◆ Exercise:
Starting with the first line and ending with the last, copy the entries word for word.

[Collected data entries]
· · · · ·

(* ===== verification/GoHttp.v ===== *)
(** * HTTP headers of Go

    [net/http.Header]: a map from canonical header names to the list of their
    values, with the operations the MCP proxy uses. *)

From Stdlib Require Import Ascii Lia.
From stdpp Require Import base gmap strings list.
From S2P Require Import Prelude GoStrings.

(** The bytes of a header name ([validHeaderFieldByte]). *)
Definition is_lower (c : ascii) : bool := in_range 97 122 c.
Definition is_upper (c : ascii) : bool := in_range 65 90 c.
Definition validHeaderFieldByte (c : ascii) : bool :=
  is_lower c || is_upper c || in_range 48 57 c || bool_decide (c ∈ schars "!#$%&'*+-.^_`|~").

Definition upper_byte (c : ascii) : ascii := if is_lower c then chr (nat_of_ascii c - 32) else c.

Fixpoint canonical_go (upper : bool) (s : string) : string :=
  match s with
  | "" => ""
  | String c s => String (if upper then upper_byte c else lower_byte c) (canonical_go (bool_decide (c = "-"%char)) s)
  end.

(** [textproto.CanonicalMIMEHeaderKey]: a name with an invalid byte is left as it is. *)
Definition CanonicalHeaderKey (s : string) : string :=
  if forallb validHeaderFieldByte (schars s) then canonical_go true s else s.

Notation http_Header := (gmap string (list string)).

Definition Header_Get (h : http_Header) (key : string) : string :=
  match h !! CanonicalHeaderKey key with
  | Some (v :: _) => v
  | _ => ""
  end.

Definition Header_Set (key value : string) (h : http_Header) : http_Header := <[CanonicalHeaderKey key := [value]]> h.
Definition Header_Del (key : string) (h : http_Header) : http_Header := delete (CanonicalHeaderKey key) h.

Lemma Header_Get_Set h k v : Header_Get (Header_Set k v h) k = v.
Proof. unfold Header_Get, Header_Set. by rewrite lookup_insert_eq. Qed.

Lemma Header_Get_Set_ne h k k' v :
  CanonicalHeaderKey k ≠ CanonicalHeaderKey k' → Header_Get (Header_Set k v h) k' = Header_Get h k'.
Proof. intros H. unfold Header_Get, Header_Set. by rewrite lookup_insert_ne. Qed.

Example canonical_examples :
  CanonicalHeaderKey "mcp-session-id" = "Mcp-Session-Id" ∧ CanonicalHeaderKey "AUTHORIZATION" = "Authorization" ∧
  CanonicalHeaderKey "a b" = "a b".
Proof. repeat split; reflexivity. Qed.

· · · · ·

◆ Written response:
(* ===== verification/GoHttp.v ===== *)
(** * HTTP headers of Go

    [net/http.Header]: a map from canonical header names to the list of their
    values, with the operations the MCP proxy uses. *)

From Stdlib Require Import Ascii Lia.
From stdpp Require Import base gmap strings list.
From S2P Require Import Prelude GoStrings.

(** The bytes of a header name ([validHeaderFieldByte]). *)
Definition is_lower (c : ascii) : bool := in_range 97 122 c.
Definition is_upper (c : ascii) : bool := in_range 65 90 c.
Definition validHeaderFieldByte (c : ascii) : bool :=
  is_lower c || is_upper c || in_range 48 57 c || bool_decide (c ∈ schars "!#$%&'*+-.^_`|~").

Definition upper_byte (c : ascii) : ascii := if is_lower c then chr (nat_of_ascii c - 32) else c.

Fixpoint canonical_go (upper : bool) (s : string) : string :=
  match s with
  | "" => ""
  | String c s => String (if upper then upper_byte c else lower_byte c) (canonical_go (bool_decide (c = "-"%char)) s)
  end.

(** [textproto.CanonicalMIMEHeaderKey]: a name with an invalid byte is left as it is. *)
Definition CanonicalHeaderKey (s : string) : string :=
  if forallb validHeaderFieldByte (schars s) then canonical_go true s else s.

Notation http_Header := (gmap string (list string)).

Definition Header_Get (h : http_Header) (key : string) : string :=
  match h !! CanonicalHeaderKey key with
  | Some (v :: _) => v
  | _ => ""
  end.

Definition Header_Set (key value : string) (h : http_Header) : http_Header := <[CanonicalHeaderKey key := [value]]> h.
Definition Header_Del (key : string) (h : http_Header) : http_Header := delete (CanonicalHeaderKey key) h.

Lemma Header_Get_Set h k v : Header_Get (Header_Set k v h) k = v.
Proof. unfold Header_Get, Header_Set. by rewrite lookup_insert_eq. Qed.

Lemma Header_Get_Set_ne h k k' v :
  CanonicalHeaderKey k ≠ CanonicalHeaderKey k' → Header_Get (Header_Set k v h) k' = Header_Get h k'.
Proof. intros H. unfold Header_Get, Header_Set. by rewrite lookup_insert_ne. Qed.

Example canonical_examples :
  CanonicalHeaderKey "mcp-session-id" = "Mcp-Session-Id" ∧ CanonicalHeaderKey "AUTHORIZATION" = "Authorization" ∧
  CanonicalHeaderKey "a b" = "a b".
Proof. repeat split; reflexivity. Qed.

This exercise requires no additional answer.